- Born: 1927 Belgian Congo
- Died: 23 July 1966 (aged 38–39) Kisangani, Democratic Republic of the Congo
- Allegiance: Belgian Congo (to 1960) Congo-Léopoldville (1960–66)
- Branch: Force Publique (to 1960) Armée Nationale Congolaise (1960–66)
- Rank: Lieutenant-Colonel
- Conflicts: Congo Crisis; Kisangani mutiny;

= Joseph-Damien Tshatshi =

Congolese military officer

Lieutenant-Colonel Joseph-Damien Tshatshi Djamba was a Congolese military officer who was assassinated by rebels at Kisangani on 23 July 1966 during the Kisangani mutiny.

Tshatshi began his military career in the Force Publique under Belgian colonial rule and later trained at the Officer Training School at Luluabourg (modern-day Kananga). He remained with the army after Congolese independence in 1960 in the re-formed Armée Nationale Congolaise (ANC). He remained loyal to the government at Léopoldville during the Congo Crisis and participated in the repression of the Katanga secession after 1963. He was nicknamed "the terrible" (le terrible). A loyalist to Joseph-Désiré Mobutu, he was a signatory to the proclamation of the Second Republic on 24 November 1965. At the time of his death, he commanded the 5th Mechanised Brigade (5^{e} Brigade mécanisée) and was serving as Republican Commissioner (commissaire de la République) for the Provinces of Haut-Congo, Kibali-Ituri, and Uélé.

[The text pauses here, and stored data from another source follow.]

(** ** The steps of a client *)

(** A client, and whether the transport still owes it the result of a [connect]. *)
Inductive clientStep : Client * bool -> Client * bool -> Prop :=
  | step_connect s owed url headers cb owed' :
      (owed' = true -> state_ (connect rand url headers cb s).1 = Disconnected) ->
      clientStep (s, owed) ((connect rand url headers cb s).1, owed')
  | step_reported s success message : clientStep (s, true) (connectionReported rand success message s, false)
  | step_data s owed data : clientStep (s, owed) (handleDataReceived react rand data s, owed)
  | step_disconnected s owed reason : clientStep (s, owed) (handleDisconnected reason s, owed)
  | step_error s owed code message : clientStep (s, owed) (handleError code message s, owed)
  | step_call s owed c : clientStep (s, owed) (userCall rand s c, owed)
  | step_ping s owed : clientStep (s, owed) (sendPing rand s, owed)
  | step_handshakeTimer s owed : clientStep (s, owed) (handshakeTimerFired s, owed)
  | step_closeTimer s owed : clientStep (s, owed) (closeTimerFired s, owed).

Inductive reachable (s0 : Client) : Client * bool -> Prop :=
  | reach_start : reachable s0 (s0, false)
  | reach_step x y : reachable s0 x -> clientStep x y -> reachable s0 y.

Definition stepInv (x : Client * bool) : Prop :=
  clientInv false x.1 ∧ (x.2 = true -> dialling x.1 ∧ state_ x.1 = Disconnected).

(** While a result is owed, the other steps change nothing that matters. *)
Lemma owed_still (s s' : Client) : stillDialling s s' -> state_ s = Disconnected -> dialling s' ∧ state_ s' = Disconnected.
Proof. intros (H1 & H2 & _) H. auto. Qed.

Lemma owed_data data (s : Client) : dialling s -> state_ s = Disconnected ->
  dialling (handleDataReceived react rand data s) ∧ state_ (handleDataReceived react rand data s) = Disconnected.
Proof.
  intros [H1 H2 H3] E. unfold handleDataReceived. cbn [state_ setBuffer]. rewrite E. split; [|done]. by split.
Qed.

Lemma owed_call c (s : Client) : dialling s -> state_ s = Disconnected ->
  dialling (userCall rand s c) ∧ state_ (userCall rand s c) = Disconnected.
Proof.
  intros H E. pose proof (di_flags _ H) as (Hc & _).
  destruct c as [m|d|code reason]; cbn [userCall]; unfold sendText, sendBinary, sendData, close; rewrite ?Hc, ?E; cbn [negb orb fst]; [done|done|].
  apply (owed_still s); [|done]. eapply still_trans; [by apply (still_refl s (stopTimers s))|]. intros H1. by apply still_closedBy.
Qed.

Lemma owed_skips (s : Client) : dialling s -> state_ s = Disconnected ->
  sendPing rand s = s ∧ stillDialling s (handshakeTimerFired s) ∧ stillDialling s (closeTimerFired s).
Proof.
  intros H E. pose proof (di_flags _ H) as (Hc & _). unfold sendPing, handshakeTimerFired, handleHandshakeTimeout, closeTimerFired.
  cbn [state_ setTimers]. rewrite Hc, E. cbn. split_and!; [done | by apply still_refl..].
Qed.

Lemma inv_timers live t (s : Client) : clientInv live s -> clientInv live (setTimers t s).
Proof. intros H. by apply (inv_same live s). Qed.

Lemma client_step_inv x y : clientStep x y -> stepInv x -> stepInv y.
Proof.
  intros Hstep [H D]. inversion Hstep; subst; cbn [fst snd] in *.
  - assert (Hl : life (log s) ≠ None).
    { pose proof (ci_stands _ _ H) as Hs. intros Hn. rewrite Hn in Hs. unfold stands in Hs.
      destruct (state_ s); destruct_and?; destruct_or?; destruct_and?; congruence. }
    destruct (dialling_connect url headers cb s Hl) as (H1 & O1 & O2). split; cbn [fst snd]; [|by auto].
    apply dialling_inv; [|done]. by rewrite O1, O2, (proj1 (ci_callbacks _ _ H)), (proj2 (ci_callbacks _ _ H)).
  - split; [|done]. cbn [fst]. destruct (D eq_refl) as [D1 D2]. destruct success; cbn [connectionReported]; [|by apply inv_failed].
    destruct (dialling_tcpConnected s D1) as [D3 O]. apply dialling_inv; [|done]. rewrite O. apply (ci_callbacks _ _ H).
  - split; [by apply inv_data|]. intros Ho. destruct (D Ho). by apply owed_data.
  - split; [by apply inv_disconnected|]. intros Ho. destruct (D Ho) as [D1 D2]. eapply owed_still; [by apply still_disconnected | done].
  - split; [by apply inv_error|]. intros Ho. destruct (D Ho) as [D1 D2]. eapply owed_still; [|exact D2]. cbn [fst]. unfold handleError.
    case_match; [by apply still_emit | by apply still_refl].
  - split; [by apply (inv_calls false [c])|]. intros Ho. destruct (D Ho). by apply owed_call.
  - split; cbn [fst snd].
    + unfold sendPing. case_match; [done|]. by apply inv_sendFrame.
    + intros Ho. destruct (D Ho) as [D1 D2]. by rewrite (proj1 (owed_skips s D1 D2)).
  - split; cbn [fst snd].
    + unfold handshakeTimerFired, handleHandshakeTimeout. case_match; auto using inv_timers, inv_tcpDisconnect, inv_failed.
    + intros Ho. destruct (D Ho) as [D1 D2]. eapply owed_still; [apply (owed_skips s D1 D2) | done].
  - split; cbn [fst snd].
    + unfold closeTimerFired. case_match; auto using inv_timers, inv_tcpDisconnect.
    + intros Ho. destruct (D Ho) as [D1 D2]. eapply owed_still; [apply (owed_skips s D1 D2) | done].
Qed.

Tshatshi was killed during an uprising among former Katangese soldiers near Kisangani on 23 July 1966. The mutiny was apparently sparked by rumours that the former Katangese leader Moïse Tshombe would return to the country from exile, and was only repressed by force in September.

In the aftermath of the killing, "Colonel Tshatshi" was celebrated as a hero by the Mobutu regime. A large military installation at Ngaliema in Léopoldville was renamed the Colonel Tshatshi Military Camp. Today the camp houses the command of the Armed Forces of the Democratic Republic of the Congo. In the same city, a major thoroughfare was renamed Boulevard Colonel Tshatshi in his honour. Le Grand Kallé dedicated his song "Paracommando" to Tshatshi's memory. In 1974 he was posthumously awarded the Order of the Companions of the Revolution by Mobutu.